Oct 3, 2013
Poverty and Inequality – Blueprint For A Sicker Ontario
Submission by Health Providers Against Poverty
KEY MESSAGES
- Poverty and income inequality are key determinants of health. For individuals to attain good health, they require adequate income as well as safe and secure housing.
- Ontario’s Poverty Reduction Strategy (PRS) has achieved some noteworthy milestones, with expansion of the Child Tax Benefit. However, these efforts have failed to adequately address income inequality in Ontario and are dampened by the increasing costs of living and losses of social supports in the province.
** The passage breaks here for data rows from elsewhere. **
(** Names of the signed scope are not the tool's own records. *)
Lemma sensitive_not_tool n : n ∈ (fst <$> SENSITIVE_SETTINGS) →
  eq_ignore_ascii_case SIGNATURE n = false ∧ eq_ignore_ascii_case SIGN_SCOPE n = false.
Proof.
  intros Hn.
  assert (Forall (λ n, negb (eq_ignore_ascii_case SIGNATURE n) && negb (eq_ignore_ascii_case SIGN_SCOPE n) = true)
    (fst <$> SENSITIVE_SETTINGS)) as H by (by apply forallb_Forall).
  eapply Forall_forall in H; [|exact Hn]. zbool. done.
Qed.
Lemma names_sensitive rs names :
  scope_loop rs SENSITIVE_SETTINGS [] = Ok names → Forall (λ n, n ∈ (fst <$> SENSITIVE_SETTINGS)) names.
Proof.
  intros [-> _]%scope_loop_filter. apply Forall_forall. intros n Hn.
  by apply list_elem_of_filter in Hn as [_ ?].
Qed.
Lemma mapM_find_insert rs r names :
  Forall (λ n, eq_ignore_ascii_case (name r) n = false) names →
  mapM (find_record (insert_or_replace rs r)) names = mapM (find_record rs) names.
Proof.
  induction 1 as [|n names Hn _ IH]; [done|]. cbn. by rewrite find_insert, Hn, IH.
Qed.

Lemma serialize_roundtrip pkcs7 :
  len pkcs7 < U32 → signature_pkcs7_from_serialized (serialize_signature pkcs7) = Ok pkcs7.
Proof.
  intros Hl. pose proof (len_nonneg pkcs7). unfold serialize_signature.
  rewrite Z.mod_small by lia. set (s := _ ++ _).
  assert (len s = 12 + len pkcs7) as Hs by (unfold s; rewrite !len_app, !len_to_le; lia).
  assert (sub s 0 4 = to_le 4 SIGNATURE_VERSION) as H1.
  { unfold s. rewrite sub_app_l, sub_full_ge by (rewrite ?len_to_le; lia). done. }
  assert (sub s 4 8 = to_le 4 CERT_SIGNATURE_TYPE) as H2.
  { unfold s. rewrite sub_app_r, sub_app_l, len_to_le by (rewrite ?len_to_le; lia).
    apply sub_full_ge. rewrite len_to_le. lia. }
  assert (sub s 8 12 = to_le 4 (len pkcs7)) as H3.
  { unfold s. rewrite !sub_app_r, sub_app_l, !len_to_le by (rewrite ?len_to_le; lia).
    apply sub_full_ge. rewrite len_to_le. lia. }
  assert (sub s 12 (len s) = pkcs7) as H4.
  { rewrite Hs. unfold s. rewrite !sub_app_r, !len_to_le by (rewrite ?len_to_le; lia).
    trans (sub pkcs7 0 (len pkcs7)); [f_equal; lia|apply sub_full]. }
  unfold signature_pkcs7_from_serialized. run.
  rewrite !index_range_in by lia. run. rewrite H1, H2, H3, H4.
  rewrite !from_to_le_small by (unfold SIGNATURE_VERSION, CERT_SIGNATURE_TYPE; change (Z.of_nat 4 * 8) with 32; lia).
  rewrite !Z.eqb_refl. by run.
Qed.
- Adults do not appear a significant focus of the PRS. In fact, the co-occurring erosion of the Community Start Up and Maintenance Benefit and the promotion of substandard social assistance rates ensures that many more will be hoisted into and trapped in the cycle of poverty. Many of these adults are parents who are now less able to provide what their children need.
- In order to adequately reduce poverty in Ontario, activities must be directed to equitable social assistance rates, increased minimum wage, more affordable housing, and restoration of essential benefit programs. Provincial investment in these areas will save health care costs and improve health.
- In order to fund necessary social programs and reverse the erosion of social assistance, the government must explore and implement constructive solutions such as progressive taxation of the highest income earners.
- Provincial health care must evolve to reduce health disparities among low-income Ontarians. Requisite changes include expansion of equity-based health care models such as Community Health Centres and the introduction of Universal Pharmacare.